On September 21 and 22 almost all Native Americans departed Carillon to return home before winter, except 36 who were retained by Montcalm by giving them gifts.

On September 22, 24 Iroquois and Nipissing warriors from Kanesatake arrived at Carillon.

1757

In January 1757, 300 Kahnawake Mohaw and Abenaki warriors joined Rigaud’s winter expedition against Fort William Henry. Although there were some skirmishes around the Fort the expedition was forced to retire due to the weather.

In June, Iroquois, Abenaki, Mi’kmaq, Nipissing, Wendat and Algonquin warriors from Canada, along with warriors from the "Pays d’en Haut", started to join the army preparing to lay siege to Fort William Henry.

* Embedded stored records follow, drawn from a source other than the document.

Lemma generate_push_failure_witness :
  let w := with_faults [None; Some (LibraryError (lit "ConnectionError"))] world0 in
  let req := {| user_id := lit "u1"; prompt := lit "remove the hat";
                mode := Some EDIT |} in
  ~ blank (prompt req) /\ mode req = Some EDIT
  /\ faults w = [None; Some (LibraryError (lit "ConnectionError"))]
  /\ exists w',
       generate sample_env req w
       = (Raise (LibraryError (lit "ConnectionError")), w')
       /\ store w' !! (JOB_KEY_PREFIX ++ uuid4 sample_env (uuids w))
          = Some (VJob initial_record)
       /\ queue w' = queue w /\ faults w' = [].
Proof.
  intros w req.
  assert (Hn : ~ blank (prompt req)) by (by compute).
  split_and!; [exact Hn | reflexivity | reflexivity |].
  exact (generate_push_failure sample_env req EDIT _ [] w Hn eq_refl eq_refl).
Defined.

(** ** backend/workflow_builder.py: the setters *)

Lemma assoc_dict_set_eq k v kv :
  assoc k (workflow_builder.dict_set k v kv) = Some v.
Proof.
  induction kv as [| [k' x] kv IH]; cbn [workflow_builder.dict_set assoc].
  - by rewrite pystr_eqb_refl.
  - destruct (pystr_eqb k k') eqn:E; cbn [assoc]; by rewrite E.
Qed.

Lemma assoc_dict_set_ne k k' v kv :
  k' <> k -> assoc k' (workflow_builder.dict_set k v kv) = assoc k' kv.
Proof.
  intros Hne. induction kv as [| [k0 x] kv IH];
    cbn [workflow_builder.dict_set assoc].
  - by rewrite (pystr_eqb_ne _ _ Hne).
  - destruct (pystr_eqb k k0) eqn:E; cbn [assoc].
    + apply pystr_eqb_eq in E as <-. by rewrite (pystr_eqb_ne _ _ Hne).
    + by rewrite IH.
Qed.

Lemma inputs_neq_class_type : lit "class_type" <> lit "inputs".
Proof. discriminate. Qed.

Lemma class_in_set_inputs cs x fields :
  workflow_builder.class_in cs (workflow_builder.dict_set (lit "inputs") x fields)
  = workflow_builder.class_in cs fields.
Proof.
  unfold workflow_builder.class_in.
  by rewrite (assoc_dict_set_ne _ _ _ _ inputs_neq_class_type).
Qed.

Lemma first_set_cons cs key v node_id node rest :
  first_set cs key v ((node_id, node) :: rest)
  = if takesb cs key node then (node_id, set_input key v node) :: rest
    else (node_id, node) :: first_set cs key v rest.
Proof.
  unfold first_set, find_node. cbn [list_find].
  case_decide as Ht; cbn [snd] in Ht.
  - by rewrite Ht.
  - apply not_true_is_false in Ht. rewrite Ht.
    destruct (list_find _ rest) as [[i [id' n']] |]; reflexivity.
Qed.

(** The loop of the setters computes [first_set] on a workflow whose nodes
    have a dict as inputs, where they have inputs at all. *)
Lemma set_first_input_first_set cs key v wf :
  Forall plain_inputs wf ->
  workflow_builder.set_first_input cs key v wf = inr (first_set cs key v wf).
Proof.
  induction wf as [| [node_id node] rest IH]; intros Hpl; [reflexivity |].
  apply Forall_cons in Hpl as [Hx Hrest].
  rewrite first_set_cons. cbn [workflow_builder.set_first_input].
  rewrite (IH Hrest).
  destruct node as [| b | n | s | l | fields]; try reflexivity.
  unfold plain_inputs in Hx. cbn [snd] in Hx.
  unfold takesb, node_input, set_input.
  destruct (workflow_builder.class_in cs fields); [| reflexivity].
  destruct (assoc (lit "inputs") fields) as [[| b | n | s | l | kv] |];
    try (destruct Hx);
    cbn [default from_option id andb workflow_builder.json_contains
         workflow_builder.json_setitem].
  - destruct (bool_decide (is_Some (assoc key kv))); reflexivity.
  - cbn [assoc]. rewrite bool_decide_eq_false_2 by (intros [? ?]; discriminate).
    reflexivity.
Qed.

Lemma first_set_ids cs key v wf : (first_set cs key v wf).*1 = wf.*1.
Proof.
  induction wf as [| [node_id node] rest IH]; [reflexivity |].
  rewrite first_set_cons. destruct (takesb cs key node); [reflexivity |].
  cbn [fmap list_fmap]. by rewrite <- IH.
Qed.

Lemma takesb_inputs cs key node :
  takesb cs key node = true ->
  exists fields kv,
    node = JObj fields /\ workflow_builder.class_in cs fields = true
    /\ assoc (lit "inputs") fields = Some (JObj kv) /\ is_Some (assoc key kv).
Proof.
  destruct node as [| | | | | fields]; try discriminate.
  unfold takesb, node_input. intros [Hc Hk%bool_decide_eq_true]%andb_true_iff.
  destruct (assoc (lit "inputs") fields) as [[| | | | | kv] |] eqn:E;
    try (by destruct Hk). by exists fields, kv.
Qed.

Lemma plain_inputs_set_input key v node_id node :
  plain_inputs (node_id, node) -> plain_inputs (node_id, set_input key v node).
Proof.
  unfold plain_inputs, set_input. cbn [snd].
  destruct node as [| | | | | fields]; try done.
  destruct (assoc (lit "inputs") fields) as [[| | | | | kv] |] eqn:E;
    rewrite ?E; try done.
  by rewrite assoc_dict_set_eq.
Qed.

Lemma first_set_plain cs key v wf :
  Forall plain_inputs wf -> Forall plain_inputs (first_set cs key v wf).
Proof.
  induction wf as [| [node_id node] rest IH]; intros Hpl; [done |].
  apply Forall_cons in Hpl as [Hx Hrest]. rewrite first_set_cons.
  destruct (takesb cs key node); apply Forall_cons; split; auto.
  by apply plain_inputs_set_input.
Qed.

Lemma class_in_disjoint cs cs' fields :
  disjoint_classes cs cs' ->
  workflow_builder.class_in cs fields = true ->
  workflow_builder.class_in cs' fields = false.
Proof.
  unfold workflow_builder.class_in. intros Hd.
  destruct (assoc (lit "class_type") fields) as [[| | | c | |] |]; try done.
  apply Hd.
Qed.

Lemma takesb_disjoint cs cs' key key' node :
  disjoint_classes cs cs' ->
  takesb cs key node = true ->
  takesb cs' key' node = false /\ forall v, takesb cs' key' (set_input key v node) = false.
Proof.
  intros Hd (fields & kv & -> & Hc & Hi & _)%takesb_inputs.
  pose proof (class_in_disjoint _ _ _ Hd Hc) as Hc'.
  split; [unfold takesb; by rewrite Hc' |].
  intros v. unfold set_input. rewrite Hi. unfold takesb.
  by rewrite class_in_set_inputs, Hc'.
Qed.

Lemma find_node_first_set cs key v cs' key' wf :
  disjoint_classes cs cs' ->
  find_node cs' key' (first_set cs key v wf) = find_node cs' key' wf.
Proof.
  intros Hd. induction wf as [| [node_id node] rest IH]; [reflexivity |].
  rewrite first_set_cons. unfold find_node in *.
  destruct (takesb cs key node) eqn:Ht.
  - destruct (takesb_disjoint _ _ key key' _ Hd Ht) as [H1 H2].
    cbn [list_find]. rewrite !decide_False; [done | |]; cbn [snd].
    + by rewrite H1.
    + by rewrite H2.
  - cbn [list_find]. by rewrite IH.
Qed.

Lemma find_node_Some cs key wf i x :
  find_node cs key wf = Some (i, x) ->
  wf !! i = Some x /\ takesb cs key x.2 = true.
Proof. intros (? & ? & _)%list_find_Some. done. Qed.

Lemma find_node_exclusive cs cs' key key' wf i x y :
  disjoint_classes cs cs' ->
  find_node cs key wf = Some (i, x) -> find_node cs' key' wf <> Some (i, y).
Proof.
  intros Hd [Hx Ht]%find_node_Some [Hy Ht']%find_node_Some.
  assert (x = y) as -> by congruence.
  destruct (takesb_disjoint _ _ key key' _ Hd Ht) as [H _]. congruence.
Qed.
(** C6, as the code has it.  For every resume text, job description and
    language argument, the prompt [analyze_resume] sends is its list of lines
    joined by newlines, where: the line "1. Skills Summary (Technical & Soft
    Skills)" is present; the text after "Resume:" is the normalised text
    [detect_and_translate(resume_text, 'en')], not necessarily the literal
    resume text; the fifth numbered item is "Job Fit Analysis" when a
    non-empty job description is supplied and "General Career Advice"
    otherwise; and after the nine base lines comes the comparison section
    with its three sub-prompts exactly when a non-empty job description is
    supplied. *)
Theorem analyze_resume_prompt_shape
        (w : World) (resume_text : pystr) (job_description : option pystr)
        (language : pystr) (st : State) :
  let translated_text := normalized w resume_text (py "en") in
  let lines := analyze_prompt translated_text job_description language in
  let supplied := Str.truthy_opt job_description in
  fst (detect_and_translate w resume_text (py "en") st) = Ok translated_text
  /\ prompts_sent (trace (snd (analyze_resume w resume_text job_description language st)))
     = prompts_sent (trace st) ++ [Str.join Str.newline lines]
  /\ (exists pre post,
        Str.join Str.newline lines
        = pre ++ Str.newline ++ py "1. Skills Summary (Technical & Soft Skills)"
              ++ Str.newline ++ post)
  /\ (exists pre post,
        Str.join Str.newline lines
        = pre ++ Str.newline ++ py "Resume:" ++ Str.newline ++ translated_text ++ post)
  /\ lines !! 5%nat
     = Some (py "5. " ++ (if supplied then py "Job Fit Analysis"
                          else py "General Career Advice"))
  /\ length (take 9 lines) = 9%nat
  /\ lines !! 8%nat = Some translated_text
  /\ drop 9 lines
     = if supplied
       then [ []; py "Job Description:"; default [] job_description; [];
              py "Compare and highlight:";
              py "- Matching qualifications";
              py "- Missing requirements";
              py "- Suggested adaptations" ]
       else [].
Proof.
  intros translated_text lines supplied.
  split; [rewrite detect_and_translate_spec; reflexivity|].
  split.
  { rewrite analyze_resume_spec. cbn [snd traced trace].
    rewrite !prompts_sent_app. fold translated_text. fold lines.
    assert (Hq : prompts_sent (translate_calls w resume_text (py "en")) = []).
    { unfold translate_calls. destruct (detect w resume_text) as [src|e]; [|reflexivity].
      destruct (bool_decide (src <> py "en")); reflexivity. }
    rewrite Hq. reflexivity. }
  subst lines supplied. split.
  { exists (framing language). eexists.
    unfold analyze_prompt. cbn [app]. rewrite !StrFacts.join_cons. unfold framing.
    rewrite <- !app_assoc. reflexivity. }
  split.
  { exists (Str.join Str.newline
              (take 7 (analyze_prompt translated_text job_description language))).
    exists (match drop 9 (analyze_prompt translated_text job_description language) with
            | [] => []
            | rest => Str.newline ++ Str.join Str.newline rest
            end).
    unfold analyze_prompt.
    destruct (Str.truthy_opt job_description);
      cbn [app firstn skipn Str.join]; rewrite <- !app_assoc;
      cbn [app]; rewrite ?app_nil_r; reflexivity. }
  unfold analyze_prompt.
  destruct (Str.truthy_opt job_description); repeat split; reflexivity.
Qed.

(** C6, as stated, fails on a resume that gets translated: the Spanish text
    ["Hola"] is sent as ["Hello"], and the literal resume text occurs nowhere
    in the prompt. *)
Lemma translated_resume_not_in_prompt :
  exists prompt,
    prompts_sent
      (trace (snd (analyze_resume Scenario.spanish_pdf (py "Hola") None (py "es")
                                  Scenario.fresh)))
    = [prompt]
    /\ Str.contains (py "Hello") prompt = true
    /\ ~ (exists pre post, prompt = pre ++ py "Hola" ++ post).
Proof.
  eexists. split; [vm_compute; reflexivity|].
  split; [vm_compute; reflexivity|].
  intros H. apply contains_spec in H. vm_compute in H. discriminate H.
Qed.

(** ** Computations that send no prompt *)

Lemma quiet_ret {A} (a : A) : quiet (ret a).
Proof. intros st. reflexivity. Qed.

Lemma quiet_raise {A} (e : exn) : quiet (@raise A e).
Proof. intros st. reflexivity. Qed.

Lemma quiet_lift {A} (r : result A) : quiet (lift r).
Proof. intros st. reflexivity. Qed.

Lemma quiet_bind {A B} (m : M A) (k : A -> M B) :
  quiet m -> (forall a, quiet (k a)) -> quiet (bind m k).
Proof.
  intros Hm Hk st. unfold bind. specialize (Hm st).
  destruct (m st) as [[a|e] st']; cbn [snd] in *.
  - rewrite Hk. exact Hm.
  - exact Hm.
Qed.

Lemma quiet_try_except {A} (m : M A) (h : exn -> M A) :
  quiet m -> (forall e, quiet (h e)) -> quiet (try_except m h).
Proof.
  intros Hm Hh st. unfold try_except. specialize (Hm st).
  destruct (m st) as [[a|e] st']; cbn [snd] in *.
  - exact Hm.
  - rewrite Hh. exact Hm.
Qed.

Lemma quiet_emit (e : event) : prompts_sent [e] = [] -> quiet (emit e).
Proof.
  intros He st. unfold emit. cbn [snd trace].
  rewrite prompts_sent_app, He. apply app_nil_r.
Qed.

Lemma quiet_open_rb (path : string) : quiet (open_rb path).
Proof. intros st. unfold open_rb. destruct (files st !! path); reflexivity. Qed.

Lemma quiet_close (path : string) : quiet (close path).
Proof. intros st. reflexivity. Qed.

Lemma quiet_save_to (path : string) (s : saved) : quiet (save_to path s).
Proof. intros st. destruct s as [data|[data|] e]; reflexivity. Qed.

Lemma quiet_subscript (obj : json) (key : pystr) : quiet (subscript obj key).
Proof.
  destruct obj; try apply quiet_raise. unfold subscript.
  destruct (find _ kvs); [apply quiet_ret | apply quiet_raise].
Qed.

Lemma quiet_iterate (obj : json) : quiet (iterate obj).
Proof. destruct obj; first [apply quiet_raise | apply quiet_ret]. Qed.

Lemma quiet_all_str (i : nat) (items : list json) : quiet (all_str i items).
Proof.
  revert i. induction items as [|item rest IH]; intros i; [apply quiet_ret|].
  destruct item; try apply quiet_raise.
  cbn [all_str]. apply quiet_bind; [apply IH | intros; apply quiet_ret].
Qed.

Lemma quiet_leave_cache (path : string) (cache : option bytes) :
  quiet (leave_cache path cache).
Proof. intros st. destruct cache; reflexivity. Qed.

Lemma quiet_output (w : World) (pdf : FPDF) (filename : string) :
  quiet (output w pdf filename).
Proof.
  unfold output. apply quiet_bind; [|intros; apply quiet_save_to].
  destruct (current_font pdf) as [[]|];
    first [apply quiet_leave_cache | apply quiet_ret].
Qed.

Lemma quiet_write_items (w : World) (items : list json) : quiet (write_items w items).
Proof.
  induction items as [|item rest IH]; [apply quiet_ret|].
  cbn [write_items]. apply quiet_bind; [apply quiet_emit; reflexivity | intros; exact IH].
Qed.

Create HintDb quiet.

#[local] Hint Resolve quiet_ret quiet_raise quiet_lift quiet_open_rb quiet_close
  quiet_save_to quiet_subscript quiet_iterate quiet_all_str quiet_write_items
  quiet_leave_cache quiet_output : quiet.

(** Peel binds and handlers, then close the leaves from the hint base. *)
Ltac solve_quiet :=
  repeat first
    [ progress intros
    | progress cbv zeta
    | apply quiet_bind
    | apply quiet_try_except
    | apply quiet_emit; reflexivity
    | solve [auto with quiet]
    | match goal with |- quiet (let '(_, _) := ?p in _) => destruct p end
    | match goal with |- quiet (match ?p with Some _ => _ | None => _ end) => destruct p end
    | match goal with |- quiet (match ?p with Arial => _ | Helvetica => _ end) => destruct p end ].

Lemma quiet_join_value (sep : pystr) (obj : json) : quiet (join_value sep obj).
Proof. unfold join_value. solve_quiet. Qed.
(** C10, amended. Invisible nodes are ignored by [insertChild] and by
    [removeChild].  A navigation button is set by [insertChild] and
    cleared to [null] by the following [removeChild]; a title view
    likewise; which gives back the action bar when that slot was [null]
    before.  An action item that is not yet in the collection (which
    holds no item twice) is appended when [next] is absent and put
    immediately before [next] when [next] is in the collection; and
    whatever [next] is, the following [removeChild] removes it again and
    gives back the action bar. *)
Theorem insertChild_removeChild_spec
  (s : ActionBarState) (child : NgView) (next : option NgView) :
  let s1 := snd (actionBarMeta.insertChild s child next) in
  (* invisible nodes *)
  (viewClass child = InvisibleNodeClass ->
   actionBarMeta.insertChild s child next = (Normal tt, s)
   /\ actionBarMeta.removeChild s child = (Normal tt, s))
  (* navigation button *)
  /\ (viewClass child = NavigationButtonClass ->
      fst (actionBarMeta.insertChild s child next) = Normal tt
      /\ navigationButton (bar s1) = Some child
      /\ exists s',
          actionBarMeta.removeChild s1 child = (Normal tt, s')
          /\ bar s' = setNavigationButton None (bar s)
          /\ (navigationButton (bar s) = None -> bar s' = bar s))
  (* action item *)
  /\ (viewClass child = ActionItemClass ->
      NoDup (actionItems (bar s)) ->
      child ∉ actionItems (bar s) ->
      fst (actionBarMeta.insertChild s child next) = Normal tt
      /\ (next = None ->
          actionItems (bar s1) = actionItems (bar s) ++ [child])
      /\ (forall n before after,
            next = Some n ->
            actionItems (bar s) = before ++ n :: after ->
            actionItems (bar s1) = before ++ child :: n :: after)
      /\ exists s',
          actionBarMeta.removeChild s1 child = (Normal tt, s')
          /\ bar s' = bar s)
  (* title view *)
  /\ (viewClass child = ViewClassOther ->
      fst (actionBarMeta.insertChild s child next) = Normal tt
      /\ titleView (bar s1) = Some child
      /\ exists s',
          actionBarMeta.removeChild s1 child = (Normal tt, s')
          /\ bar s' = setTitleView None (bar s)
          /\ (titleView (bar s) = None -> s' = s)).
Proof.
  intros s1; subst s1.
  split; [|split; [|split]].
  - destruct s as [[bid nav items title] pn].
    destruct child as [cid cls]; simpl. intros ->.
    split; reflexivity.
  - destruct s as [[bid nav items title] pn].
    destruct child as [cid cls]; simpl. intros ->.
    unfold actionBarMeta.insertChild, actionBarMeta.removeChild,
      isInvisibleNode, isNavigationButton, isActionItem, isView; simpl.
    split; [reflexivity|]. split; [reflexivity|].
    rewrite bool_decide_eq_true_2 by reflexivity.
    eexists; split; [reflexivity|]. simpl.
    split; [reflexivity|]. now intros ->.
  - intros Hcls Hnd Hchild.
    rewrite (insertChild_actionItem_fresh s child next Hcls Hnd Hchild).
    cbn [fst snd bar actionItems setActionItems].
    split; [reflexivity|]. split; [now intros ->|]. split.
    + intros n before after -> Hitems. simpl. rewrite Hitems.
      rewrite Hitems in Hnd. apply NoDup_app in Hnd as (_ & Hn & _).
      rewrite indexOf_first.
      * apply spliceInsert_at.
      * intros Hin. apply (Hn n Hin). apply elem_of_cons; now left.
    + destruct (itemsAfterInsert_split (actionItems (bar s)) child next)
        as (l1 & l2 & Hitems & Hins).
      destruct s as [[bid nav items title] pn].
      destruct child as [cid cls]; simpl in *. subst cls items.
      unfold actionBarMeta.removeChild, isInvisibleNode, isNavigationButton,
        isActionItem; simpl.
      rewrite Hins, removeItem_first.
      * eexists; split; reflexivity.
      * intros Hin. apply Hchild. apply elem_of_app; now left.
  - destruct s as [[bid nav items title] pn].
    destruct child as [cid cls]; simpl. intros ->.
    unfold actionBarMeta.insertChild, actionBarMeta.removeChild,
      isInvisibleNode, isNavigationButton, isActionItem, isView; simpl.
    split; [reflexivity|]. split; [reflexivity|].
    rewrite bool_decide_eq_true_2 by reflexivity.
    eexists; split; [reflexivity|]. simpl.
    split; [reflexivity|]. now intros ->.
Qed.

By July 20, 258 Kahnawake warriors from Sault-Saint-Louis and 81 Kanesatake from Deux-Montagnes formed part of Longueuil's Brigade. Furthermore, on July 24 on Lake Champlain, 277 Iroquois warriors of Canada arrived at Fort Carillon. By the end of July, the allied Native Americans numbered 1,799 men.

On August 4, the French began the siege of Fort William Henry and the retrenchment outside the fort. During the siege, the Iroquois, along with the rest of the Native American force and the Milice formed an observation screen from the edge of the woods to the south of the fort and retrenchment blocking the road to Fort Edward. On August 9, Colonel Monroe surrendered the fort and was permitted to leave. The following morning the British marched out to Fort Edward. The rear of the column consisting of provincials and rangers was briefly assaulted by aggrieved Abenakis.

In November, Oswegatchie warriors of La Présentation took part in the raid on the Mohawk River.

1758

On March 12, 1758, some 200 Native American warriors from the mission villages (mostly Kahnawake Iroquois) took part in the Skirmish of Snow Shoes where they lost 7 men killed and 15 wounded. On March 28, the Kahnawake contingent arrived at Sault Saint-Louis.

In the late winter and spring of 1758, the Oswegatchie carried out a number of raids on British settlements along the Mohawk River. On one such raid in April, the pine tree chief Ohquandageghte accompanied by two men carried out a raid on German Flats. In the attack on a house Ohquandageghte, single-handedly, brandishing a knife, leapt through a window assaulted 11 New York Provincials placing himself between their stacked muskets he trapped all in a corner of a room. With the aid of the other two warriors the provincials became prisoners and were taken back to Montréal.

In July, following the French repulse of the British at Carillon, a small party of Kahnawake arrived at Carillon. The three3 warriors joined 200 Milice and travelled to Fort Halfway Brook between Fort Edward and Lake George. On July 20, there was a skirmish with a convoy escort. The party returned on July 21 with 20 scalps and 8 prisoners. However, one Iroquois had been killed and two wounded.

On July 16, 200 Kanesatake, Nipissing and Algonquin warriors had arrived at Carillon.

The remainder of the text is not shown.